Boston Public Market opens amid crowds
The wait is over.
Boston Public Market opened its doors Thursday as the city’s only year-round indoor market for New England products.
While the Faneuil Hall area in which it is located has been a hub of market activities for centuries, the old Quincy Market had largely turned into a wholesale market in the early 20th century before it was closed in the 1970s and renovated into the food-and-souvenir emporium called Faneuil Hall Marketplace today.
“It’s so festive. I love it,” Sheba Francis, a medical assistant at Beth Israel Deaconess Medical Center, said of the new public market.
Francis tried the watermelon-flavored fudge from Phillipston’s Red Apple Farm during her lunch break but was thinking about the Crescent Ridge ice cream, too.
“I usually go to Crescent Ridge in the summer, but it’s kind of a drive” to Sharon, said Francis, a Mattapan resident. “To know that they are right here, it’s so convenient.”
With 37 vendors, there was no lack of samples for the families, working folks on lunch breaks, and retirees spending the day in Boston.
Located at the MBTA’s Haymarket Station, between Congress Street and the Rose Fitzgerald Kennedy Greenway, the market is devoted exclusively to food and wares produced in New England. It will be open Wednesday through Sunday from 8 a.m. to 8 p.m.
“It’s a great day for Boston. It’s a great day for farmers and food providers in Boston,” Governor Charlie Baker said before cutting the ribbon with Mayor Martin J. Walsh and market officials.
After the snipping was done, the commotion commenced as customers crowded the aisles. Samples were freely available, including pesto pasta at Boston’s Nella Pasta, chocolate at the Somverville-based Taza Chocolate stand, and sausage from Stillman Quality Meats, whose farm is in Hardwick. Siena Farms of Sudbury handed out free sunflowers.

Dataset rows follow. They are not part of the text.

(** The blocks one after the other. *)
Fixpoint blocks (fuel : nat) (st : string * list (list string))
  (cs : list calculation) : ending (string * list (list string)) :=
  match cs with
  | [] => Python (Ok st)
  | c :: rest =>
      match block fuel st c with
      | Python (Ok st') => blocks fuel st' rest
      | stopped => stopped
      end
  end.

(** *** Writing the output file, lines 1825-1837 *)

Definition endl : string := String (ascii_of_nat 10) EmptyString.

(** [line[:-1]] *)
Fixpoint dropLast (line : string) : string :=
  match line with
  | EmptyString => EmptyString
  | String c EmptyString => EmptyString
  | String c rest => String c (dropLast rest)
  end.

(** The text of a row: every cell followed by a comma, less the last
    character. *)
Definition rowLine (rowData : list string) : string :=
  dropLast (fold_left (fun line cell => line ++ cell ++ ",") rowData "").

(** The strings given to [f.write], in order. *)
Definition written (st : string * list (list string)) : list string :=
  (fst st ++ endl) :: map (fun rowData => rowLine rowData ++ endl) (snd st).

(** The script on the lines of the input file; [fuel] bounds the iterations
    of each [while] loop.  The script is taken from the lines that
    [for line in f] yields to the strings given to [f.write]: the two
    handlers of [IOError] around the file accesses, the logging and the
    final [shutdown(0)] are left out. *)
Definition script (fuel : nat) (f : list string) : ending (list string) :=
  let read := readLines f in
  match blocks fuel (headerLine read, listOfDataValues read) calculations with
  | KeyError key => KeyError key
  | Python o => Python (st <- o ;; Ok (written st))
  end.

End Script.

(** *** Vocabulary *)

(** The lines of the file that the read loop takes for data: the lines after
    the first, stripped, that are not empty. *)
Definition dataLines (f : list string) : list string :=
  filter (fun line => negb (String.eqb line "")) (map strip (tl f)).

(** A line of text followed by more cells, a comma before each. *)
Definition extended (line : string) (cells : list string) : string :=
  line ++ String.concat "" (map (fun cell => "," ++ cell) cells).

(** The row [row'] is the row [row] followed by [n] more cells. *)
Definition cellsAppended (n : nat) (row row' : list string) : Prop :=
  exists cells, length cells = n /\ row' = (row ++ cells)%list.

(** The columns of the two dictionaries. *)
Definition dictionaryColumns : list nat :=
  (map snd planetGeocentricLongitudeColumn ++
   map snd planetHeliocentricLongitudeColumn)%list.



(** The last cell of each row. *)
Definition cellsOf (rows : list (list string)) : list string :=
  map (fun row => last row "") rows.

Section Separately.

Context {F : Type} `{PyFloat F}.

Variable py_float : string -> option F.
Variable py_str : F -> string.

(** The cells a block appends to the rows, one for each row. *)
Definition cellsFor (fuel : nat) (rows : list (list string)) (c : calculation)
  : ending (list string) :=
  match block py_float py_str fuel ("", rows) c with
  | KeyError key => KeyError key
  | Python o => Python (st <- o ;; Ok (cellsOf (snd st)))
  end.

(** The columns of cells that the blocks append, each block run on the same
    rows, up to the first block that does not return. *)
Fixpoint columnsFor (fuel : nat) (rows : list (list string)) (cs : list calculation)
  : ending (list (list string)) :=
  match cs with
  | [] => Python (Ok [])
  | c :: rest =>
      match cellsFor fuel rows c with
      | KeyError key => KeyError key
      | Python (Ok cells) =>
          match columnsFor fuel rows rest with
          | KeyError key => KeyError key
          | Python o => Python (columns <- o ;; Ok (cells :: columns))
          end
      | Python (SysExit printed) => Python (SysExit printed)
      | Python (Uncaught e) => Python (Uncaught e)
      | Python OutOfFuel => Python OutOfFuel
      end
  end.

(** The header and the rows with the columns of all the blocks, each
    calculated from the same rows. *)
Definition separately (fuel : nat) (st : string * list (list string))
  (cs : list calculation) : ending (string * list (list string)) :=
  match columnsFor fuel (snd st) cs with
  | KeyError key => KeyError key
  | Python o =>
      Python (columns <- o ;;
              Ok (extended (fst st) (map columnName cs),
                  fold_left appendColumn columns (snd st)))
  end.

End Separately.




(** The exceptions of [float(listOfDataValues[i][column])]. *)
Definition raisedByFloat {F : Type} (py_float : string -> option F) (e : exn) : Prop :=
  e = IndexError \/ exists cell, py_float cell = None /\ e = FloatValueError cell.

(** The ways the script is written to end: at its last statement, in a loop,
    or with an exception of a cell it reads. *)
Definition foreseen {F A : Type} (py_float : string -> option F) (r : ending A) : Prop :=
  match r with
  | KeyError _ => False
  | Python (Ok _) => True
  | Python (SysExit _) => False
  | Python (Uncaught e) => raisedByFloat py_float e
  | Python OutOfFuel => True
  end.

(** The dictionary lookups of a block succeed. *)
Definition resolves (c : calculation) : bool :=
  match c with
  | OnePlanet _ d planet =>
      match getitem (items d) planet with Some _ => true | None => false end
  | TwoPlanets _ fd fp sd sp =>
      match getitem (items fd) fp, getitem (items sd) sp with
      | Some _, Some _ => true
      | _, _ => false
      end
  end.


End EphemerisScript.

Module EphemerisExamples.

Import PyStr Builtins Ephemeris EphemerisScript.

Local Open Scope list_scope.
Local Open Scope string_scope.

(** A line of 66 cells holding the same text. *)
Definition sixtySix (cell : string) : string :=
  String.concat "," (repeat cell 66).

(** The script with the concrete builtins, on exact values. *)
Definition run (fuel : nat) (f : list string) : ending (list string) :=
  script decimal_float Printers.whole_str fuel f.

(** The titles, a day with 350 in every column, a blank line, and a day
    with 10 in every column. *)
Definition two_days : list string :=
  [ sixtySix "title" ++ endl; sixtySix "350" ++ endl; endl; sixtySix "10" ++ endl ].


(** Titles and two days, in rows of [width] cells. *)
Definition cellsWide (width : nat) : list string :=
  [ String.concat "," (repeat "title" width) ++ endl;
    String.concat "," (repeat "350" width) ++ endl;
    String.concat "," (repeat "10" width) ++ endl ].


End EphemerisExamples.

(** * Properties of the longitude engine *)


Section ExactArithmetic.

Import Ephemeris.

Local Open Scope Q_scope.

Lemma Qltb_lt (a b : Q) : Qltb a b = true <-> a < b.
Proof.
  unfold Qltb. rewrite negb_true_iff. split.
  - intros E. apply Qnot_le_lt. intros L.
    apply Qle_bool_iff in L. congruence.
  - intros L. destruct (Qle_bool b a) eqn:E; [|reflexivity].
    apply Qle_bool_iff in E. exfalso. apply (Qlt_not_le _ _ L E).
Qed.

Lemma Qltb_ge (a b : Q) : Qltb a b = false <-> b <= a.
Proof.
  unfold Qltb. rewrite negb_false_iff. apply Qle_bool_iff.
Qed.









(** *** The loops end *)






End ExactArithmetic.

Section AnyFloat.

Import Ephemeris.

Context {F : Type} `{PyFloat F}.








End AnyFloat.

Section ExactEngine.

Import Ephemeris.

Local Open Scope Q_scope.






(** *** The code's branches against the two loops in sequence *)




End ExactEngine.

(** *** The engine on binary64 floats *)

Section Binary64Engine.

Import Ephemeris.

Local Open Scope float_scope.



End Binary64Engine.

Section EngineClaims.

Import Ephemeris.

Local Open Scope Q_scope.






(** The same run on binary64 floats. *)
Lemma unwrap_exactly_330_apart_binary64 :
  columnValues 1 None [0; 330]%float = Some [0; 330]%float.
Proof. reflexivity. Qed.






End EngineClaims.

(** *** The two functions on the rows *)

Section EngineRows.

Import Ephemeris.

Context {F : Type} `{PyFloat F}.
Variable py_float : string -> option F.
Variable py_str : F -> string.




(** Across calls a missing cell is not always caught.  Each call appends a
    cell to every row, so a call that reads the column just past the end of
    a short row finds there the text appended by the call before it: on the
    one-cell row, reading column 0 and then column 1 returns normally. *)
Lemma short_row_reads_the_appended_cell (fuel : nat) (cell : string) (x y : F) :
  py_float cell = Some x ->
  py_float (py_str x) = Some y ->
  nth_error [cell] 1 = None /\
  (rows <- doCalculationsForColumn py_float py_str fuel [[cell]] 0 ;;
   doCalculationsForColumn py_float py_str fuel rows 1)
  = Ok [[cell; py_str x; py_str y]].
Proof.
  intros Ex Ey. split; [reflexivity|].
  unfold doCalculationsForColumn. cbn [forColumn]. unfold cell_value.
  cbn [nth_error or_raise bind]. rewrite Ex.
  cbn [or_raise bind adjust or_diverge app forColumn]. unfold cell_value.
  cbn [nth_error or_raise bind]. rewrite Ey. reflexivity.
Qed.

End EngineRows.

Section EngineFailures.

Import Ephemeris.

Variable py_float : string -> option Q.
Variable py_str : Q -> string.




End EngineFailures.

Section EngineFailureClaims.

Import Ephemeris Builtins Examples.

Local Open Scope string_scope.




End EngineFailureClaims.


Unset Implicit Arguments.

Module WeeklyFacts.

Import PyStr Weekly WeeklyRows.

Local Open Scope string_scope.

Section Facts.

Context {F : Type} `{PyFloat F}.
Variable py_float : string -> option F.
Variable py_int : string -> option Z.
Variable py_isocalendar : Z -> Z -> Z -> option (Z * Z * Z).

Local Abbreviation parseRow := (parseRow py_float py_int py_isocalendar).
Local Abbreviation dataLine := (dataLine py_float py_int py_isocalendar).
Local Abbreviation readLine := (readLine py_float py_int py_isocalendar).
Local Abbreviation readLines := (readLines py_float py_int py_isocalendar).
Local Abbreviation main := (main py_float py_int py_isocalendar).
Local Abbreviation dataRows := (dataRows py_float py_int py_isocalendar).

Lemma later_week (y w cy cw : Z) :
  (y <? cy)%Z = false ->
  ((y =? cy) && (w <? cw))%Z = false ->
  ((y =? cy) && (w =? cw))%Z = false ->
  (((y =? cy) && (w >? cw)) || (y >? cy))%Z = true.
Proof.
  rewrite !Z.gtb_ltb. intros C1 C2 C3.
  apply Z.ltb_ge in C1.
  apply andb_false_iff in C2. apply andb_false_iff in C3.
  rewrite Z.eqb_neq, Z.ltb_ge in C2. rewrite !Z.eqb_neq in C3.
  apply orb_true_iff. rewrite andb_true_iff, Z.eqb_eq, !Z.ltb_lt. lia.
Qed.

(** On a well-formed line the loop body is [rowStep] on its row. *)
Lemma dataLine_parsed (st : state F) (line : string) (r : dailyRow F) :
  parseRow line = Some r ->
  viewed (dataLine st line) = rowStep (view st) r /\
  forall st', dataLine st line = Ok st' -> (i st <= i st')%nat.
Proof.
  unfold WeeklyRows.parseRow, Weekly.dataLine. intros P.
  repeat match type of P with
         | context [if ?c then _ else _] => destruct c eqn:?; try discriminate
         | context [match ?x with _ => _ end] => destruct x eqn:?; try discriminate
         end.
  injection P as <-. cbn [negb or_raise bind].
  repeat (match goal with
          | E : ?x = _ |- context [?x] => rewrite E
          end; cbn [negb or_raise bind]).
  unfold rowStep, view. cbn [fst snd rowIsoYear rowIsoWeek rowLine].
  destruct (currentWeekHasValues (currentWeek st)) eqn:V; cbn [negb].
  - destruct (_ <? _)%Z eqn:C1; [split; [reflexivity|discriminate]|].
    destruct ((_ =? _) && (_ <? _))%Z eqn:C2; [split; [reflexivity|discriminate]|].
    destruct ((_ =? _) && (_ =? _))%Z eqn:C3.
    + unfold sameWeek.
      repeat (match goal with
              | E : ?x = _ |- context [?x] => rewrite E
              end; cbn [negb or_raise bind]).
      split; [unfold viewed, foldWeek, view; cbn; rewrite ?V; reflexivity|].
      intros st' E. injection E as <-. cbn. lia.
    + rewrite (later_week _ _ _ _ C1 C2 C3).
      unfold newWeek.
      repeat (match goal with
              | E : ?x = _ |- context [?x] => rewrite E
              end; cbn [negb or_raise bind]).
      split; [reflexivity|].
      intros st' E. injection E as <-. cbn. lia.
  - unfold newWeek.
    repeat (match goal with
            | E : ?x = _ |- context [?x] => rewrite E
            end; cbn [negb or_raise bind]).
    split; [reflexivity|].
    intros st' E. injection E as <-. cbn. lia.
Qed.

Julie Hernandez, a manager at L’Espalier restaurant on Boylston Street, decided on a pastrami sandwich from Beantown Pastrami Co. of Gloucester. A frequent open-market shopper, she said she was glad to have another option besides the Copley Square Farmers Market and the SoWa Open Market.
“We’ve been watching this for awhile and thought, ‘Cool, indoor market, seafood,’ ” Hernandez said. “It’s awesome to have something like this here.”
Removed from the hustle of aisles, 8-month-old Louis Kroll played with a stuffed animal in the Kids Nook.
“My husband was very insistent that we come,” said his mother, Nicole Kroll. “Then in 10 years when we come, we can tell Louis that he was here on the grand opening.”
Kroll feasted on grilled cheese from Cellars at Jasper Hill of Greensboro Bend, Vt., and Red Apple Farm’s cider doughnuts — healthy picks, she joked.
“We didn’t do any real shopping because I didn’t want anything to go bad on the way home,” the Jamaica Plain resident said. “It’s so hot out today.”
The air conditioning was running, but with so many people conversing with friends and co-workers on a 90-degree day, it was warm in places. Still, the lines moved quickly, with waits no longer than 15 minutes at noontime.
For the vendors, Thursday’s opening was just the beginning of 60-hour work weeks, producing items to fill the displays and determining what sells the best.
Lydia Blanchard of Sweet Lydia’s, a handcrafted marshmallow bakery in Lowell, described the day as “like sprinting to the beginning of a marathon. We’ve been working so hard to get everything together.”
Florida resident Stephanie Gunn, who was visiting her sister on the South Shore, was excited to spend the day perusing the vendors’ offerings.
“We are so excited because when I was going to be here, this was going to open,” Gunn said. “We kept saying, ‘The 30th, the 30th.’ This is what I wanted to do when I got here.”